Collected data entries:
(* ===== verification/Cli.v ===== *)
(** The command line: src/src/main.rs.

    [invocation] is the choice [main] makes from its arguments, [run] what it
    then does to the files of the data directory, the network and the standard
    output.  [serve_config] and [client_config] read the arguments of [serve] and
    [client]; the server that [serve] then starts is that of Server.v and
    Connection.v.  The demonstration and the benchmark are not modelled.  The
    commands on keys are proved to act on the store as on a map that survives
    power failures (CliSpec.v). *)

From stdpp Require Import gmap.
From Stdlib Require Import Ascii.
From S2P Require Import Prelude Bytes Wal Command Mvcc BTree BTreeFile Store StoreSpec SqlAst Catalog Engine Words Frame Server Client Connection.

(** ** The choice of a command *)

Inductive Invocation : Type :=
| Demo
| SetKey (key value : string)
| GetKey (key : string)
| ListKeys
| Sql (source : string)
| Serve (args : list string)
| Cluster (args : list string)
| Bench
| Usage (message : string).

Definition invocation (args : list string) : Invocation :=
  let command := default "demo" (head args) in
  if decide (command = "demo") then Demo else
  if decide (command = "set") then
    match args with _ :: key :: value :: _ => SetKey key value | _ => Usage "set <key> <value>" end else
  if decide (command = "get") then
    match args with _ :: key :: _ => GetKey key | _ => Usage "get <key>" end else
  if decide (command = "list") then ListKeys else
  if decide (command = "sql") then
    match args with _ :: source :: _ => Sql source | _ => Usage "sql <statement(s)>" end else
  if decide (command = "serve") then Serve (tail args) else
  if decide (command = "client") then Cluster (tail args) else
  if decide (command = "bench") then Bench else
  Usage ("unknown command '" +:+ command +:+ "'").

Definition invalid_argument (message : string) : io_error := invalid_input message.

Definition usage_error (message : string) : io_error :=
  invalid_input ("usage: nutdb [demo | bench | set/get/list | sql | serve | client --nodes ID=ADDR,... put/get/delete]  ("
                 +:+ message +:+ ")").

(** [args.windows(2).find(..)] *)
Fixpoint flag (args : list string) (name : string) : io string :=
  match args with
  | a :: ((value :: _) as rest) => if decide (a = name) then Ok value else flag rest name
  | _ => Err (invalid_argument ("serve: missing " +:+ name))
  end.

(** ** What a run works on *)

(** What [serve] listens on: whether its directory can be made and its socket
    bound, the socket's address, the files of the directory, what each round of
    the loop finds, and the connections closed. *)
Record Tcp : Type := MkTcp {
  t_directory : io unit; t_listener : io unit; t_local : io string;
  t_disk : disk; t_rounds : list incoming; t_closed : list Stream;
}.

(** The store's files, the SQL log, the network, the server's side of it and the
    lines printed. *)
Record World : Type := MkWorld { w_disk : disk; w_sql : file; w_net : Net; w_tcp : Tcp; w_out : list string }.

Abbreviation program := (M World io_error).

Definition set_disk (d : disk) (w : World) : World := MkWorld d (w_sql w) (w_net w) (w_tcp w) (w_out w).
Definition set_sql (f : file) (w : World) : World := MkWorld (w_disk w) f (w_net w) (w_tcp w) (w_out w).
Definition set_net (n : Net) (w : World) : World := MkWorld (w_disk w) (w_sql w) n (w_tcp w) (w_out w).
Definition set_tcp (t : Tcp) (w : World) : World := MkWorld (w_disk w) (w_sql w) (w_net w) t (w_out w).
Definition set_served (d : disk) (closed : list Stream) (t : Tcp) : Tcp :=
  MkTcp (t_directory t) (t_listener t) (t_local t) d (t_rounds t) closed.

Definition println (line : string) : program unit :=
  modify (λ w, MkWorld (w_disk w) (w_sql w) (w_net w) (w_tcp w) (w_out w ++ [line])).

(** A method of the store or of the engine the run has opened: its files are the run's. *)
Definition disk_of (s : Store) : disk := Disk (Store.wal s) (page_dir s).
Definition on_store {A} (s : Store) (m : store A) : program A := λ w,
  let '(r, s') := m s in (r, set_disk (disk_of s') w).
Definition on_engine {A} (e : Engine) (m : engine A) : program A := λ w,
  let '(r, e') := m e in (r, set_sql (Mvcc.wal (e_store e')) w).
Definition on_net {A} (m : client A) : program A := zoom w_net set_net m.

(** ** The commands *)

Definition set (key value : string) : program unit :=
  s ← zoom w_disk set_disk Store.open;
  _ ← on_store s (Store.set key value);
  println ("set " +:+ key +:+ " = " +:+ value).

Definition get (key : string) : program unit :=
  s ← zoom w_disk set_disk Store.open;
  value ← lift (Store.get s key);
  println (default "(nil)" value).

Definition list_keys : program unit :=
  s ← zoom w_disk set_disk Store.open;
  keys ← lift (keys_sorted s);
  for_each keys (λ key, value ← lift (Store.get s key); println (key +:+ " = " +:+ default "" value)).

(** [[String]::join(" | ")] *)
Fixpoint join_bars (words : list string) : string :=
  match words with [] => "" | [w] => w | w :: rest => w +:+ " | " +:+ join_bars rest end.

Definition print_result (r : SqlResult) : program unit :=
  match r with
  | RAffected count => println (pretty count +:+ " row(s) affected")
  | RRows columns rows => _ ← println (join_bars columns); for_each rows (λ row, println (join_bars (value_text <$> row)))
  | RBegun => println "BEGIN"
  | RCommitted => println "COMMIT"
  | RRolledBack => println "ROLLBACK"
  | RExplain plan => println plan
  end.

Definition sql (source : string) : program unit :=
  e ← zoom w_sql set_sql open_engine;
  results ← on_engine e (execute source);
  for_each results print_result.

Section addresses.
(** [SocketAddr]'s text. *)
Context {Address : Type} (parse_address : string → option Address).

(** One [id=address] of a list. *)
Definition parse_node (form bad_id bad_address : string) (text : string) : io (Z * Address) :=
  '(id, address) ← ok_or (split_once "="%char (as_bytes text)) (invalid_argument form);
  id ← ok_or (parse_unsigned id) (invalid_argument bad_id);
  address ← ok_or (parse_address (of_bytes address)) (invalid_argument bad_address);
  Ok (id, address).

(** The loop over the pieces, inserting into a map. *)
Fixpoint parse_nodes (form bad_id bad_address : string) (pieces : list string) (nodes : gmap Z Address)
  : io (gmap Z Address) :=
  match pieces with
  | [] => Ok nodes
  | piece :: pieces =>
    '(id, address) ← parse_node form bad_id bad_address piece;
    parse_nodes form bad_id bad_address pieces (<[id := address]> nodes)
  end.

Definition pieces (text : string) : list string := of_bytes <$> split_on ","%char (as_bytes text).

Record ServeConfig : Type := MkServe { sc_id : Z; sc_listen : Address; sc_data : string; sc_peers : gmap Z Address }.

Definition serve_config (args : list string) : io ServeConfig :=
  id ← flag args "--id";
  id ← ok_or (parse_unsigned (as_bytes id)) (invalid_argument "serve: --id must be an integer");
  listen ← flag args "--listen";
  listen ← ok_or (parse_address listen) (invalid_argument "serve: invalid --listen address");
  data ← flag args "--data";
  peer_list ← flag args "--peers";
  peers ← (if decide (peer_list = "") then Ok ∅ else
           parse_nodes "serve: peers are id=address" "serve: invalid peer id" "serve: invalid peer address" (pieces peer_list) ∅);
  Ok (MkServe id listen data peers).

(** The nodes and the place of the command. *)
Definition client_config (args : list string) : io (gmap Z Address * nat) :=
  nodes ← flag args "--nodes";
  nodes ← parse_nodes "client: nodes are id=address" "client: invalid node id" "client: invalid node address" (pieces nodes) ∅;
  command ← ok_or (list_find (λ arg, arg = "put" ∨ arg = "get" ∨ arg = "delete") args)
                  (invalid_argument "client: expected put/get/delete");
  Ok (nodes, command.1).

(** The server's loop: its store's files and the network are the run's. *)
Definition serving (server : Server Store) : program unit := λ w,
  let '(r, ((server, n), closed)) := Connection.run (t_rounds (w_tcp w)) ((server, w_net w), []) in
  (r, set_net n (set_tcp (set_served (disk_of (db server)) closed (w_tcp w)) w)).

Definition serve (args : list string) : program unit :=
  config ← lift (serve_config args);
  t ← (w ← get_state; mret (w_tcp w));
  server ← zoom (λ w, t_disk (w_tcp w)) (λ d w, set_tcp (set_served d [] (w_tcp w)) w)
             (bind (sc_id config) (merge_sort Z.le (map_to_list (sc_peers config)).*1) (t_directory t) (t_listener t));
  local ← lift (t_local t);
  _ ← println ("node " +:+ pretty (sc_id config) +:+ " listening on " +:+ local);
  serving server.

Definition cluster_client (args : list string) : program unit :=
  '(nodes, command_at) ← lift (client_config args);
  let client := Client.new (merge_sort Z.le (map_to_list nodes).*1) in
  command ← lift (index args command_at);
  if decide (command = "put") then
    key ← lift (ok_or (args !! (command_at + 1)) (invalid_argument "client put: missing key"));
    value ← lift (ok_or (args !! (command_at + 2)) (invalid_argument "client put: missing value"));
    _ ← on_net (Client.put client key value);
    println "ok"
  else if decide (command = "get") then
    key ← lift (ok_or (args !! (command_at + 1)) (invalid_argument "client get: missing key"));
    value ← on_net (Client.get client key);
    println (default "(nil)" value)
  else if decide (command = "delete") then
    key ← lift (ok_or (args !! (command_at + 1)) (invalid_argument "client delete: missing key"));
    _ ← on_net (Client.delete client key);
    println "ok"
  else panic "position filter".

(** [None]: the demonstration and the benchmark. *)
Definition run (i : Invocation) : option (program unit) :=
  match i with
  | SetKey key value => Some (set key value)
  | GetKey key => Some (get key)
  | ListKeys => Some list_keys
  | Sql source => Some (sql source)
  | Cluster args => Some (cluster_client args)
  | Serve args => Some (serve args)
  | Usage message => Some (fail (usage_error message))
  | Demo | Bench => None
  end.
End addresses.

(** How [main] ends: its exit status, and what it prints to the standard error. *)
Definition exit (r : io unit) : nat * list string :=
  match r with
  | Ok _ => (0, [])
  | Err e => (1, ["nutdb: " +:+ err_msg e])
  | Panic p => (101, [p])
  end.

§ WORK TO COMPLETE
Return exactly, and only, the lines above starting at the line that contains "let client := Client.new" and ending at the line that contains "value ← lift (ok_or".

§ FINISHED TASK
  let client := Client.new (merge_sort Z.le (map_to_list nodes).*1) in
  command ← lift (index args command_at);
  if decide (command = "put") then
    key ← lift (ok_or (args !! (command_at + 1)) (invalid_argument "client put: missing key"));
    value ← lift (ok_or (args !! (command_at + 2)) (invalid_argument "client put: missing value"));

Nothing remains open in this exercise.